_Prompt_
Whenever "identity" occurs in a line of the material, list that line.

>>

(* ===== verification/Sso.v ===== *)
(** * The single sign-on routes (src/src/sso.rs)

    The service provider checks the protocol; these sign the account in the way a password sign-in
    does. The state is the running proxy and the service provider's table of used responses. What
    other requests did while the directory was asked is an argument. *)

From S2P Require Import Prelude Tables Text Utf8 Store StoreInv StoreFacts Auth Live Settings Vault VaultFacts Directory DirectoryFacts App Web WebFacts Instant Xml Saml SamlFacts SamlSample.
Local Open Scope Z_scope.

(** The activity log's name for a sign-in whose account is not known yet. *)
Definition WHO : string := "(single sign-on)".

Definition methods (saml : option ServiceProvider) : bool := bool_decide (is_Some saml).

Definition flow_cookie (value : string) (max_age : Z) : string :=
  FLOW_COOKIE +:+ "=" +:+ value +:+ "; Path=/api/saml; Max-Age=" +:+ pretty max_age
    +:+ "; HttpOnly; Secure; SameSite=None".

Definition replace_char (c : ascii) (by_ : string) (s : string) : string :=
  of_chars (to_chars s ≫= fun x => if decide (x = c) then to_chars by_ else [x]).

Definition html_escape (s : string) : string :=
  replace_char quote "&quot;" (replace_char ">"%char "&gt;" (replace_char "<"%char "&lt;" (replace_char "&"%char "&amp;" s))).

Section sso.
Context {U : Unicode} {C : Crypto} {L : SamlLib} (sha256 : bytes → bytes) (from_slice : bytes → option Settings)
  (cfg : Cfg) (saml : option ServiceProvider).

(** [GET /api/saml/start]: where to, and the flow cookie. *)
Definition sso_start (now : Z) (random : bytes) : result ApiError (string * string) :=
  match saml with
  | None => Err not_found
  | Some sp => let '(url, flow) := start sp now random in Ok (url, flow_cookie flow FLOW_SECS)
  end.

Definition sso_metadata : result ApiError string :=
  match saml with None => Err not_found | Some sp => Ok (metadata sp) end.

(** Recorded under a hold, and answered. *)
Definition sso_refuse {A} (who : string) (status : Z) (why : string) (now : Z) : W A :=
  _ ← log now who "signin.refused" ("single sign-on: " +:+ why);
  throw (mkApiError status why).

(** What happened around one sign-in: the clock, the network, what others did meanwhile, and the
    random bytes drawn. *)
Record SsoRun := mkSsoRun {
  sr_now : Z;
  sr_net : Network;
  sr_meanwhile : App → App;
  sr_rnd : Z;
  sr_token : bytes;
}.

Definition saml_message (e : SamlError) : string :=
  match e with SamlRefused m => m | Metadata m => "identity provider metadata: " +:+ m end.

(** The last part, under a hold again: recorded only in the database it was checked against. *)
Definition sso_finish (g : Z) (account : Account) (who : string) (r : SsoRun) : W string :=
  current ← gets generation;
  if decide (current ≠ g) then
    throw (mkApiError SERVICE_UNAVAILABLE "the proxy's data was replaced while you signed in; sign in again")
  else
    u ← finish_directory account (sr_now r) (sr_rnd r);
    started ← start_session sha256 from_slice u (sr_now r) (sr_token r);
    let '(token, _, lasts) := started in
    _ ← sto (sessions_purge (sr_now r));
    _ ← log (sr_now r) (username u) "signin" ("single sign-on as " +:+ who);
    mret (session_cookie token lasts (secure_cookies cfg)).

(** The account the identity provider vouched for, read with the service account. *)
Definition sso_account (g : Z) (pass : result VaultError (option string)) (v : Verified) (r : SsoRun) : W string := fun a =>
  let who := default (v_sid v) (v_name_id v) in
  match lookup_directory cfg with
  | None => (Err (mkApiError SERVICE_UNAVAILABLE "single sign-on needs the directory's service account"), a)
  | Some d =>
      match pass with
      | Err e => (Err (from_vault_error e), a)
      | Ok None => (Err (mkApiError SERVICE_UNAVAILABLE
          "the directory service account's password is not set; an administrator sets it on the Migration page"), a)
      | Ok (Some pass) =>
          let '(found, p) := lookup_by_sid d (sr_net r) pass (v_sid v) (sr_now r) (preferred a) in
          let a := sr_meanwhile r (with_preferred p a) in
          match found with
          | Ok (Some account) =>
              if usable account then sso_finish g account who r a
              else sso_refuse who FORBIDDEN_ ("the directory account with SID " +:+ v_sid v +:+ " is disabled or expired")
                     (sr_now r) a
          | Ok None =>
              sso_refuse who FORBIDDEN_ ("no account in the directory has the SID " +:+ v_sid v +:+
                " the identity provider sent") (sr_now r) a
          | Err e => (Err (from_dir_error e), a)
          end
      end
  end.

(** The session cookie for the account the identity provider vouched for. *)
Definition sso_sign_in (cookies : list string) (response : string) (r : SsoRun) :
    M (App * Spent) ApiError string := fun s =>
  let '(a, spent) := s in
  match saml with
  | None => (Err not_found, s)
  | Some sp =>
      let flow := find_map (fun h => cookie_value h FLOW_COOKIE) cookies in
      let g := generation a in
      let pass := directory_password a in
      match accept sp response flow (sr_now r) spent with
      | (Err e, spent) =>
          let '(x, a) := sso_refuse WHO UNAUTHORIZED (saml_message e) (sr_now r) a in (x, (a, spent))
      | (Ok v, spent) =>
          let '(x, a) := sso_account g pass v r a in (x, (a, spent))
      end
  end.

(** [POST /api/saml/acs]: the status, the cookies set, and the text of an error; the flow cookie is
    spent either way. *)
Definition acs (cookies : list string) (response : string) (r : SsoRun) (s : App * Spent) :
    (Z * list string * option string) * (App * Spent) :=
  let spent := flow_cookie "" 0 in
  match sso_sign_in cookies response r s with
  | (Ok session, s') => ((200, [session; spent], None), s')
  | (Err e, s') => ((status e, [spent], Some (html_escape (message e))), s')
  end.

(** ** Who single sign-on signs in *)

Lemma sso_finish_ok g account who r a c a' :
  sso_finish g account who r a = (Ok c, a') →
  generation a = g ∧ ∃ n row, signed_in sha256 (random_token (sr_token r)) (sr_now r) n row a' ∧
    u_sid row = Some (acc_sid account) ∧ u_local_hash row = None ∧ u_username row = acc_username account.
Proof.
  unfold sso_finish. rewrite bind_gets. case_decide as Hg; [done|]. intros H. split; [done|].
  apply bind_ok_inv in H as (u & a1 & H1 & H). apply finish_directory_ok in H1 as (_ & row & Hr & _ & Hs & Hl & Hn).
  apply bind_ok_inv in H as ([[token expires] lasts] & a2 & H2 & H).
  apply start_session_ok in H2 as (-> & -> & Hlasts & _ & ->).
  apply bind_ok_inv in H as (x & a3 & H3 & H). apply sto_ok in H3 as (db3 & [= <- <-] & ->).
  apply bind_ok_inv in H as (y & a4 & H4 & H). apply sto_ok in H4 as (db4 & [= <- <-] & ->). injection H as <- <-.
  exists (mkSessionRec (user_id u) (sr_now r) (sr_now r + lasts)), row. split; [|done].
  unfold signed_in. simpl. rewrite map_lookup_filter, lookup_insert_eq. simpl.
  rewrite option_guard_True by (simpl; lia). split_and!; [done|done|simpl; lia|done].
Qed.

(** C18. Single sign-on signs in the directory account the identity provider named. When the POST is
    answered with a session cookie, the response was accepted by the service provider's checks; the
    directory, asked with the service account for the account with that SID, answered with one
    that is neither disabled nor expired; and the new session is for a row that is bound to that
    very SID, is not a local account, and has that account's name, whatever other requests did in
    between. *)
Theorem sso_signs_in_the_named_account (cookies : list string) (response : string) (r : SsoRun) (a : App)
    (spent : Spent) (c : string) (a' : App) (spent' : Spent) :
  sso_sign_in cookies response r (a, spent) = (Ok c, (a', spent')) →
  ∃ sp v n row, saml = Some sp ∧
    accept sp response (find_map (fun h => cookie_value h FLOW_COOKIE) cookies) (sr_now r) spent = (Ok v, spent') ∧
    signed_in sha256 (random_token (sr_token r)) (sr_now r) n row a' ∧
    u_sid row = Some (v_sid v) ∧ u_local_hash row = None ∧
    ∃ d pass p p' account, lookup_directory cfg = Some d ∧ directory_password a = Ok (Some pass) ∧
      lookup_by_sid d (sr_net r) pass (v_sid v) (sr_now r) p = (Ok (Some account), p') ∧
      usable account = true ∧ u_username row = acc_username account.
Proof.
  unfold sso_sign_in. destruct saml as [sp|]; [|done].
  destruct (accept _ _ _ _ _) as [[v|e] spent1] eqn:Hacc; [|done].
  destruct (sso_account _ _ _ _ _) as [x a1] eqn:H. intros [= -> -> ->]. revert H. unfold sso_account.
  destruct (lookup_directory cfg) as [d|] eqn:Hd; [|done].
  destruct (directory_password a) as [[pass|]|] eqn:Hp; [|done..].
  destruct (lookup_by_sid d _ pass _ _ _) as [[[account|]|] p] eqn:Hl; [|done..].
  destruct (usable account) eqn:Hu; [|done]. intros H. apply sso_finish_ok in H as (_ & n & row & Hin & Hs & Hlh & Hn).
  exists sp, v, n, row. split_and!; try done; [|eauto 12].
  rewrite Hs. f_equal. pose proof Hacc as Hv. apply accept_Ok in Hv as (rid & aid & expires & Hc & _).
  apply check_all_Ok in Hc as (doc & root & assertion & [_ _ _ _ _ _ Hass]).
  apply check_assertion_Ok in Hass as (_ & (st & at_ & value & raw & _ & _ & _ & _ & _ & Hraw) & _).
  apply canonical_sid_idem in Hraw. apply lookup_by_sid_found in Hl as [Hl _]. congruence.
Qed.
End sso.

(** ** A sign-in, run *)

Definition sso_app : App :=
  snd (set_directory_password (C:=sample_crypto) "pw" (Some [x05]) (sample_app web_db (Some (replicate 32 x2a)))).

(** Another user is deleted while the directory is asked. *)
Definition sso_run : SsoRun :=
  mkSsoRun 150 (sample_net sample_sid) (fun a => with_store (snd (user_delete 7 (store_ a))) a) 9 [xaa; xbb].

Example sso_witness :
  ∃ c s', sso_sign_in (U:=ascii_unicode) (C:=sample_crypto) (L:=sample_lib) sample_sha sample_from_slice sample_cfg
      (Some sample_sp) [FLOW_COOKIE +:+ "=" +:+ sample_flow] "doc" sso_run (sso_app, ∅) = (Ok c, s') ∧
    ∃ n row, signed_in sample_sha "aabb" 150 n row s'.1 ∧ u_sid row = Some sample_sid_text.
Proof.
  destruct (sso_sign_in (U:=ascii_unicode) (C:=sample_crypto) (L:=sample_lib) sample_sha sample_from_slice sample_cfg
    (Some sample_sp) [FLOW_COOKIE +:+ "=" +:+ sample_flow] "doc" sso_run (sso_app, ∅)) as [x [a' spent']] eqn:E.
  assert (∃ c, x = Ok c) as [c ->] by (apply (f_equal fst) in E; vm_compute in E; rewrite <-E; eauto).
  exists c, (a', spent'). split; [reflexivity|].
  destruct (sso_signs_in_the_named_account (U:=ascii_unicode) (C:=sample_crypto) (L:=sample_lib) sample_sha
    sample_from_slice sample_cfg (Some sample_sp) _ _ _ _ _ _ _ _ E) as (sp & v & n & row & [= <-] & Hacc & Hin & Hsid & _).
  exists n, row. split; [exact Hin|]. rewrite Hsid. apply (f_equal fst) in Hacc. vm_compute in Hacc. by injection Hacc as <-.
Defined.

<<

_Answer space_
  match e with SamlRefused m => m | Metadata m => "identity provider metadata: " +:+ m end.
(** The account the identity provider vouched for, read with the service account. *)
                " the identity provider sent") (sr_now r) a
(** The session cookie for the account the identity provider vouched for. *)
(** C18. Single sign-on signs in the directory account the identity provider named. When the POST is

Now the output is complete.